Menurut hakim, berdasarkan fakta sidang pemberian kepada Novanto hanya sebesar US$3,8 juta dan SGD383.040

Berdasarkan fakta sidang, perusahaan Biomorf yang diwakili Johannes Marliem pernah menyetor US$1,8 juta ke rekening perusahaan Made Oka Masagung di Singapura. Biomorf merupakan salah satu perusahaan yang mengerjakan proyek e-KTP. 

Untuk menyamarkan, PT Biomorf mengeluarkan invoice penagihan sebesar US$3,5 juta  kepada PT Quadra Solution. Selanjutnya, PT Quadra menyetorkan uang kepada Biomorf, yang kemudian diteruskan kepada Made Oka.

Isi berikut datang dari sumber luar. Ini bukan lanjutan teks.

Lemma no_stale_chain all f : no_stale b szPage nCkpt salt all f -> forall gs t, Forall (frame_ok szPage) gs -> f = image gs ++ t -> gs `prefix_of` all.
Proof using.
  intros Hno gs. induction gs as [|g gs IH] using rev_ind; intros t Hok Hf; [apply prefix_nil|]. apply Forall_app in Hok as [Hgs Hg]. apply Forall_cons in Hg as [Hg _]. apply (Hno gs g t); [|done|done]. eapply IH; [done|]. rewrite Hf, log_image_app, <- app_assoc. done.
Qed.

(** A file that ends with the log or before. *)
Lemma no_stale_prefix all m : Forall (frame_ok szPage) all -> no_stale b szPage nCkpt salt all (take m (image all)).
Proof using Hps Hsalt.
  intros Hall gs g t [A' ->] Hg Hf. destruct (page_size_props _ Hps) as (P1 & P2 & _). apply Forall_app in Hall as [Hgs HA]. assert (image (gs ++ [g]) ++ t `prefix_of` image (gs ++ A')) as Hpre by (rewrite <- Hf; eexists; symmetry; apply take_drop).
  rewrite !log_image_app, <- app_assoc in Hpre. apply prefix_app_inv in Hpre. apply prefix_app. destruct A' as [|g2 A'].
  - exfalso. apply prefix_length in Hpre. rewrite length_app in Hpre. cbn [chain_bytes] in Hpre. rewrite app_nil_r in Hpre. pose proof (frame_bytes_length native salt szPage ltac:(lia) Hsalt (log_ck b szPage nCkpt salt gs) g Hg) as Hl. change WAL_FRAME_HDRSIZE with 24 in Hl. cbn [length] in Hpre. lia.
  - apply Forall_cons in HA as [Hg2 _]. destruct Hpre as [x Hx]. cbn [chain_bytes] in Hx. rewrite app_nil_r, <- app_assoc in Hx. apply app_inj_1 in Hx as [Hx _].
    + apply (frame_bytes_inj native salt szPage ltac:(lia) Hsalt) in Hx; [|done|done]. rewrite Hx. by exists A'.
    + pose proof (frame_bytes_length native salt szPage ltac:(lia) Hsalt (log_ck b szPage nCkpt salt gs) g Hg). pose proof (frame_bytes_length native salt szPage ltac:(lia) Hsalt (log_ck b szPage nCkpt salt gs) g2 Hg2). lia.
Qed.
Lemma no_drop m a n i xs k : cursor m a n i xs -> Forall (fun x => k < key x) xs -> (if i <? n then l ← key_at c m a i; Some (if l =? k then i + 1 else i) else Some i) = Some i.
Proof.
  intros HC Hf. destruct xs as [|x xs]; [by rewrite (proj2 (Z.ltb_ge i n)) by (by apply cursor_nil in HC)|]. apply cursor_cons in HC as (_ & _ & -> & Hn & _). apply Forall_cons in Hf as [Hf _]. rewrite (proj2 (Z.ltb_lt i n)) by done. cbn [mbind option_bind].
  by rewrite (proj2 (Z.eqb_neq _ _)) by lia.
Qed.

Lemma merge_step m aL nL aR nR iL iR xs ys z xs' ys' : cursor m aL nL iL xs -> cursor m aR nR iR ys -> pick xs ys = Some (z, xs', ys') ->
  exists iL' iR', cursor m aL nL iL' xs' /\ cursor m aR nR iR' ys' /\
    forall fuel out r rest, merge_loop (S fuel) c m aL nL aR nR (out ++ r :: rest) iL iR (len out) = merge_loop fuel c m aL nL aR nR ((out ++ [z]) ++ rest) iL' iR' (len (out ++ [z])).
Proof.
  intros HL HR Hp. destruct (pick_merged xs ys z xs' ys' (cu_sorted _ _ _ _ _ HL) (cu_sorted _ _ _ _ _ HR) Hp) as (_ & Hfx & Hfy & _).
  assert (exists (left : bool) iL1 iL' iR', (iR <? nR) || (iL <? nL) = true /\
    (if iL <? nL then if nR <=? iR then Some true else l ← key_at c m aL iL; r ← key_at c m aR iR; Some (l <? r) else Some false) = Some left /\
    (if left then aget m (aL + iL) else aget m (aR + iR)) = Some z /\ aget c z = Some (key z) /\ (if left then iL + 1 else iL) = iL1 /\ (if left then iR else iR + 1) = iR' /\
    (if iL1 <? nL then l ← key_at c m aL iL1; Some (if l =? key z then iL1 + 1 else iL1) else Some iL1) = Some iL' /\ cursor m aL nL iL' xs' /\ cursor m aR nR iR' ys') as (left & iL1 & iL' & iR' & Hc & Hl & Hz & Hk & E1 & E2 & Hd & HL' & HR').
  { destruct xs as [|x xs], ys as [|y ys]; cbn [pick] in Hp; [done|..].
    - injection Hp as <- <- <-. pose proof (cursor_nil _ _ _ _ HL) as Hn. pose proof (cursor_cons _ _ _ _ _ _ HR) as (H1 & H2 & H3 & H4 & _ & H5). exists false, iL, iL, (iR + 1). rewrite (proj2 (Z.ltb_lt iR nR)), (proj2 (Z.ltb_ge iL nL)) by lia. done.
    - injection Hp as <- <- <-. pose proof (cursor_nil _ _ _ _ HR) as Hn. pose proof (cursor_cons _ _ _ _ _ _ HL) as (H1 & H2 & H3 & H4 & _ & H5). exists true, (iL + 1), (iL + 1), iR. rewrite (proj2 (Z.ltb_lt iL nL)), orb_true_r, (proj2 (Z.leb_le nR iR)) by lia. split_and!; try done. by apply (no_drop m aL nL (iL + 1) xs).
    - pose proof (cursor_cons _ _ _ _ _ _ HL) as (H1 & H2 & H3 & H4 & _ & H5). pose proof (cursor_cons _ _ _ _ _ _ HR) as (G1 & G2 & G3 & G4 & _ & G5). rewrite (proj2 (Z.ltb_lt iL nL)), orb_true_r, (proj2 (Z.leb_gt nR iR)), H3, G3 by lia. cbn [mbind option_bind]. destruct (Z.ltb_spec (key x) (key y)) as [Hlt|Hge]; injection Hp as <- <- <-.
      + exists true, (iL + 1), (iL + 1), iR. split_and!; try done. by apply (no_drop m aL nL (iL + 1) xs).
      + exists false, iL, (if key x =? key y then iL + 1 else iL), (iR + 1). rewrite (proj2 (Z.ltb_lt iL nL)), H3 by lia. cbn [mbind option_bind]. split_and!; try done. by destruct (key x =? key y). }
  exists iL', iR'. split; [done|]. split; [done|]. intros fuel out r rest. cbn [merge_loop]. rewrite Hc, Hl. cbn [mbind option_bind]. rewrite Hz. cbn [mbind option_bind]. rewrite Hk. cbn [mbind option_bind]. rewrite aset_middle. cbn [mbind option_bind]. rewrite E1, E2, Hd. cbn [mbind option_bind].
  rewrite (cursor_above m aL nL iL' xs') by done. cbn [mbind option_bind assert_]. rewrite (cursor_above m aR nR iR' ys') by done. cbn [mbind option_bind assert_]. rewrite length_app, <- app_assoc. cbn [length app]. f_equal. lia.
Qed.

Selain dari Marliem, Made Oka pernah menerima US$2 juta dari Anang Sugiana Sudihardjo, selaku Direktur Utama PT Quadra Solution. PT Quadra merupakan salah satu anggota konsorsium pelaksana e-KTP.

Dalam persidangan, Oka mengatakan uang US$ 2 juta itu sebagai pembayaran pembelian saham perusahaan Neuraltus Pharmaceutical. Uang itu ditransfer ke rekening perusahaan milik Oka yang ada di Singapura.

Selain itu, ada juga pemberian yang melalui keponakan Novanto, Irvanto Hendra Pambudi. Made Oka menyetor uang sebesar SGD383.040  ke rekening milik Muda Iksan Harahap. Selanjutnya, oleh Muda Iksan, uang tersebut diantarkan ke kediaman Irvanto di Jagakarsa, Jakarta Selatan.

Meski begitu, hakim mempertimbangkan, Novanto dan Andi Narogong serta para pengusaha telah menyepakati bahwa fee untuk Novanto sebesar US$  juta.

Fee ke Politikus

Masih dalam putusan yang dibaca majelis hakim, Andi Narogong juga dinyatakan terbukti memberikan fee kepada sejumlah politikus dan pejabat publik, khususnya anggota Komisi II DPR dalam kurun September-Oktober 2010 untuk memperlancar pembahasan anggaran e-KTP di DPR.

Atas perbuatannya, selain pidana penjara dan denda, Andi juga dikenai pidana tambahan berupa pembayaran uang pengganti. "Pembayaran uang pengganti dihitung dari nilai harta yang diperoleh dari hasil tindak pidana korupsi," ujar hakim Ansyori Saifudin.

Menurut hakim, dari fakta sidang terbukti bahwa Andi menerima US$2,5 juta dan Rp1,1 miliar dari e-KTP. Dengan begitu, Andi diwajibkan bayar uang pengganti senilai sama dengan jumlah tersebut.

Namun, uang pengganti itu dikurangi uang yang telah diserahkan Andi kepada Komisi Pemberantasan Korupsi (KPK) pada tahap penyidikan. Andi sudah menyetor US$ 350.000  kepada KPK.

Menurut hakim, uang pengganti harus dibayar minimal satu bulan setelah putusan berkekuatan hukum tetap. Jika tidak, harta benda milik Andi akan disita dan dilelang. Namun, bila jumlah harta tidak mencukupi, akan diganti dengan pidana penjara selama 2 tahun.

Merespons putusan itu, Andi mengaku tidak akan banding, sementara jaksa KPK mengaku pikir-pikir.